### Work required
A word-for-word copy of the line containing "(** How a promise ends. *)" and every following line to the end of the data below is all the answer should hold.

### Input data
= = = =
(** * SiftTracking: a client-side event-tracking adapter

    A shallow embedding of [SiftTracking.js] (class [SiftTracking]) and
    the properties its specification states about it.

    The file has three parts:
    - [JS]: the fragment of the language the adapter relies on (values,
      truthiness, string conversion, property reads, object spread,
      completions);
    - [SiftTracking]: the class, method by method, as state-passing
      functions over the adapter instance and the page it runs in;
    - the properties, grouped by component. *)

From Stdlib Require Import ZArith List String Bool Lia DecimalString.
Import ListNotations.
Open Scope string_scope.
#[local] Set Warnings "-register-all".

(* ===================================================================== *)
(** * The language fragment *)
(* ===================================================================== *)

Module JS.

(** Values that reach the adapter: primitives, arrays, plain objects and
    error objects.

    - [VNum n] is the Number whose value is the integer [n] (identifiers
      and counters), in the range where its string form is the decimal
      numeral.
    - [VObj props] is a plain object inheriting from [Object.prototype];
      [props] are its own enumerable data properties in creation order.
      Values carry data, not methods: a property that would shadow an
      inherited conversion method ([toString], [valueOf]) is not part of
      this universe, and neither are accessors, symbols and functions.
    - [VErr name message] is an error object: [new Error(message)] is
      [VErr "Error" message]; the engine's own [TypeError]s and the
      rejection reasons of [fetch] have other names. *)
Inductive value : Type :=
| VUndefined
| VNull
| VBool (b : bool)
| VNum (n : Z)
| VStr (s : string)
| VArr (elems : list value)
| VObj (props : list (string * value))
| VErr (name message : string).

(** An abrupt or normal end of an evaluation: [throw e] is [Throw e]. *)
Inductive completion (A : Type) : Type :=
| Normal (a : A)
| Throw (e : value).
Arguments Normal {A} a.
Arguments Throw {A} e.

(** ToBoolean. *)
Definition truthy (v : value) : bool :=
  match v with
  | VUndefined | VNull => false
  | VBool b => b
  | VNum n => negb (n =? 0)%Z
  | VStr s => negb (s =? "")
  | VArr _ | VObj _ | VErr _ _ => true
  end.

(** [a || b] for operands without effects. *)
Definition or_ (a b : value) : value := if truthy a then a else b.

(** A parameter default, [f(x = d)]: only [undefined] is replaced. *)
Definition default_param (x d : value) : value :=
  match x with VUndefined => d | _ => x end.

(** [Array.prototype.join] on strings. *)
Fixpoint join (sep : string) (l : list string) : string :=
  match l with
  | [] => ""
  | [x] => x
  | x :: rest => x ++ sep ++ join sep rest
  end.

(** ToString, as a template literal applies it to a substitution.
    Arrays go through [Array.prototype.join], where [undefined] and
    [null] elements print as the empty string; error objects through
    [Error.prototype.toString]. *)
Fixpoint to_string (v : value) : string :=
  match v with
  | VUndefined => "undefined"
  | VNull => "null"
  | VBool true => "true"
  | VBool false => "false"
  | VNum n => NilZero.string_of_int (Z.to_int n)
  | VStr s => s
  | VArr l =>
      join "," (map (fun e => match e with
                              | VUndefined | VNull => ""
                              | _ => to_string e
                              end) l)
  | VObj _ => "[object Object]"
  | VErr name msg =>
      if name =? "" then msg
      else if msg =? "" then name
      else name ++ ": " ++ msg
  end.

(** [Object.prototype.toString.call(v)]: the built-in tag of [v]. *)
Definition Object_prototype_toString (v : value) : string :=
  match v with
  | VUndefined => "[object Undefined]"
  | VNull => "[object Null]"
  | VBool _ => "[object Boolean]"
  | VNum _ => "[object Number]"
  | VStr _ => "[object String]"
  | VArr _ => "[object Array]"
  | VObj _ => "[object Object]"
  | VErr _ _ => "[object Error]"
  end.

(** Own-property lookup in a property list. *)
Fixpoint lookup (k : string) (props : list (string * value)) : option value :=
  match props with
  | [] => None
  | (k', v) :: rest => if k' =? k then Some v else lookup k rest
  end.

(** CreateDataProperty: an existing key keeps its place and takes the
    new value, a new key goes last. (The engine lists array-index keys
    ahead of the others; reads by key, the only reads made here, do not
    observe the order.) *)
Fixpoint set_prop (k : string) (v : value) (props : list (string * value))
  : list (string * value) :=
  match props with
  | [] => [(k, v)]
  | (k', v') :: rest =>
      if k' =? k then (k', v) :: rest else (k', v') :: set_prop k v rest
  end.

(** The own keys of a property list, and the value read under a key. *)
Definition keys (props : list (string * value)) : list string := map fst props.

Definition get_own (k : string) (props : list (string * value)) : value :=
  match lookup k props with Some v => v | None => VUndefined end.

(** The spread [...src] inside an object literal under construction
    (CopyDataProperties): for every own key of [src], in order, the
    value read from [src] is defined on [dst]. *)
Definition copy_props (src dst : list (string * value)) : list (string * value) :=
  fold_left (fun acc k => set_prop k (get_own k src) acc) (keys src) dst.

(** The engine's error for a property read on [undefined] or [null]
    (the message text is the engine's own wording). *)
Definition TypeError_read (v : value) (k : string) : value :=
  VErr "TypeError"
       ("Cannot read properties of " ++ to_string v ++ " (reading '" ++ k ++ "')").

(** [v.k] for the property names the adapter reads ([message], [ok],
    [error_message]): none of them is defined by a built-in prototype
    other than [Error.prototype]. *)
Definition get (v : value) (k : string) : completion value :=
  match v with
  | VUndefined | VNull => Throw (TypeError_read v k)
  | VObj props => Normal (get_own k props)
  | VErr name msg =>
      Normal (if k =? "message" then VStr msg
              else if k =? "name" then VStr name
              else VUndefined)
  | VBool _ | VNum _ | VStr _ | VArr _ => Normal VUndefined
  end.

(** Index keys ["0"], ["1"], ... from [i] on, paired with the elements. *)
Fixpoint indexed {A : Type} (f : A -> value) (i : nat) (l : list A)
  : list (string * value) :=
  match l with
  | [] => []
  | x :: rest => (NilZero.string_of_uint (Nat.to_uint i), f x) :: indexed f (S i) rest
  end.

(** The own enumerable properties a spread copies out of a value: the
    properties of an object, the elements of an array, the characters
    of a string, nothing for the other values. *)
Definition own_props (v : value) : list (string * value) :=
  match v with
  | VObj props => props
  | VArr l => indexed (fun e => e) 0 l
  | VStr s => indexed (fun c => VStr (String c "")) 0 (list_ascii_of_string s)
  | VUndefined | VNull | VBool _ | VNum _ | VErr _ _ => []
  end.

End JS.
Import JS.

(* ===================================================================== *)
(** * The adapter *)
(* ===================================================================== *)

Module SiftTracking.

(** ** The instance and the page around it *)

(** [this.config]. *)
Record configuration : Type := {
  userId : value;
  feid : value;
  snippetKey : value;
  snippetSrc : value;
  apiKey : value;
  apiUrl : value
}.

(** The fields of an adapter instance. *)
Record instance : Type := {
  config : configuration;
  eventData : list (string * value);
  isInitialized : bool;
  snippetLoaded : bool
}.

(** What [_init] reads from the browser's [navigator]. *)
Record navigator : Type := {
  userAgent : string;
  languages : list string;
  language : string
}.

(** How a promise ends. *)
Inductive settlement : Type :=
| Fulfilled (v : value)
| Rejected (reason : value).

(** The injected script element. Its two handlers are the closures of
    [_loadSnippet]; each is recorded by what it does to the loader's
    promise when the browser calls it. *)
Record script : Type := {
  onload : settlement;
  onerror : settlement;
  async : bool;
  script_type : string;
  src : value
}.

(** The second argument of [fetch]. [body] holds the value that
    [JSON.stringify] serializes into the request body. *)
Record request : Type := {
  method : string;
  mode : string;
  headers : list (string * string);
  body : value
}.

(** What the adapter does to the page, in the order it does it. *)
Inductive event : Type :=
| sift_push (command : value)
| head_appendChild (s : script)
| console_log (v : value)
| console_error (v : value)
| fetch (url : value) (init : request).

(** The page: the global command queue [window._sift] ([None] while no
    such global exists) and the record of the adapter's effects. *)
Record page : Type := {
  _sift : option (list value);
  trace : list event
}.

Record state : Type := {
  this : instance;
  window : page
}.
= = = =
### Solution to the exercise
(** How a promise ends. *)
Inductive settlement : Type :=
| Fulfilled (v : value)
| Rejected (reason : value).

(** The injected script element. Its two handlers are the closures of
    [_loadSnippet]; each is recorded by what it does to the loader's
    promise when the browser calls it. *)
Record script : Type := {
  onload : settlement;
  onerror : settlement;
  async : bool;
  script_type : string;
  src : value
}.

(** The second argument of [fetch]. [body] holds the value that
    [JSON.stringify] serializes into the request body. *)
Record request : Type := {
  method : string;
  mode : string;
  headers : list (string * string);
  body : value
}.

(** What the adapter does to the page, in the order it does it. *)
Inductive event : Type :=
| sift_push (command : value)
| head_appendChild (s : script)
| console_log (v : value)
| console_error (v : value)
| fetch (url : value) (init : request).

(** The page: the global command queue [window._sift] ([None] while no
    such global exists) and the record of the adapter's effects. *)
Record page : Type := {
  _sift : option (list value);
  trace : list event
}.

Record state : Type := {
  this : instance;
  window : page
}.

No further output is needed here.